Und damit gehe ich nahtlos in die 2. Frage über:
Ob etwas zukunftsweisend ist, hängt immer von der aktuellen Mentalität der Wählerschaft ab. Wenn sie zufrieden (wissentlich oder unwissentlich) mit dem aktuellen Angebot ist, wird sie mehrheitlich bei Schusters Leisten bleiben und würdigen, was nicht zu sehr divergiert. Sie wird Veränderungen und Innovationen am besten zu schätzen wissen, die bekannte Strukturen nicht völlig auf den Kopf stellen, sondern sie abwandeln.

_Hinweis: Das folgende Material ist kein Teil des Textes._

(** * Data *)

Inductive inspect_os_format := OS_FORMAT_UNKNOWN | OS_FORMAT_INSTALLED | OS_FORMAT_INSTALLER.
Inductive inspect_os_type :=
  | OS_TYPE_UNKNOWN | OS_TYPE_LINUX | OS_TYPE_WINDOWS | OS_TYPE_FREEBSD | OS_TYPE_NETBSD | OS_TYPE_HURD | OS_TYPE_DOS
  | OS_TYPE_OPENBSD | OS_TYPE_MINIX.
Inductive inspect_os_distro :=
  | OS_DISTRO_UNKNOWN | OS_DISTRO_DEBIAN | OS_DISTRO_FEDORA | OS_DISTRO_REDHAT_BASED | OS_DISTRO_RHEL | OS_DISTRO_WINDOWS
  | OS_DISTRO_PARDUS | OS_DISTRO_ARCHLINUX | OS_DISTRO_GENTOO | OS_DISTRO_UBUNTU | OS_DISTRO_MEEGO | OS_DISTRO_LINUX_MINT
  | OS_DISTRO_MANDRIVA | OS_DISTRO_SLACKWARE | OS_DISTRO_CENTOS | OS_DISTRO_SCIENTIFIC_LINUX | OS_DISTRO_TTYLINUX
  | OS_DISTRO_MAGEIA | OS_DISTRO_OPENSUSE | OS_DISTRO_BUILDROOT | OS_DISTRO_CIRROS | OS_DISTRO_FREEDOS
  | OS_DISTRO_SUSE_BASED | OS_DISTRO_SLES | OS_DISTRO_OPENBSD | OS_DISTRO_ORACLE_LINUX.
Inductive inspect_os_package_format :=
  | OS_PACKAGE_FORMAT_UNKNOWN | OS_PACKAGE_FORMAT_RPM | OS_PACKAGE_FORMAT_DEB | OS_PACKAGE_FORMAT_PACMAN
  | OS_PACKAGE_FORMAT_EBUILD | OS_PACKAGE_FORMAT_PISI | OS_PACKAGE_FORMAT_PKGSRC.
Inductive inspect_os_package_management :=
  | OS_PACKAGE_MANAGEMENT_UNKNOWN | OS_PACKAGE_MANAGEMENT_YUM | OS_PACKAGE_MANAGEMENT_UP2DATE | OS_PACKAGE_MANAGEMENT_APT
  | OS_PACKAGE_MANAGEMENT_PACMAN | OS_PACKAGE_MANAGEMENT_PORTAGE | OS_PACKAGE_MANAGEMENT_PISI | OS_PACKAGE_MANAGEMENT_URPMI
  | OS_PACKAGE_MANAGEMENT_ZYPPER.

#[export] Instance os_type_eq_dec : EqDecision inspect_os_type.
Proof. solve_decision. Defined.
#[export] Instance os_distro_eq_dec : EqDecision inspect_os_distro.
Proof. solve_decision. Defined.

Record inspect_fstab_entry := mk_fstab_entry { fe_mountable : string; fe_mountpoint : string }.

Das ist gut so. Für unsere Community bedeutet das, dass in erster Linie klassische RPGs Anklang finden, ähnlich etablierte Genres und alles, was noch erkennbar auf ihren Grundfesten fußt. Solche Projekte ziehen das Spektrum im Detail breiter und sorgen vornehmlich für mehr Solidität im Handwerk. Die neue Entwickler, die dazu stoßen, sind vermutlich an derselben Art Spiele interessiert.
Ich denke, Boomphasen in einer Entwicklungsgemeinschaft verlaufen simplifiziert nach diesem Muster:
  1. Eine Struktur etabliert sich als Konsens.
  2. Ein besonders beeindruckendes Projekt perfektioniert diese Struktur -> Mitgliederzulauf, da deutlich geworden ist, welche Qualität möglich ist.
  3. Der Konsens weicht auf. Das Angebot wird abwechslungsreicher.
  4. Ein besoners radikales Projekt bricht den atblierten Konsens völlig -> Mitgliederzulauf, da deutlich geworden ist, welche Konzepte realisierbar sind.
  5. Zurück zu 1.

Möglicherweise befinden wir uns momentan bei Punkt 4. Seit To the Moon gibt es noch mehr kommerzielle RPG Maker-Projekte - auf Kickstarter und sonstwo. So sehr belächelt wird man dafür auch nicht mehr. Dass das hier nur schleppend ankommt, liegt meiner Meinung nach daran, dass wir fast reine RPG Maker-Community sind (paradox, ja).

Auf auf. Diskutiert nach Lust und Laune (und entziffert mein nicht korrekturgelesenes Kauderwelsch =P)!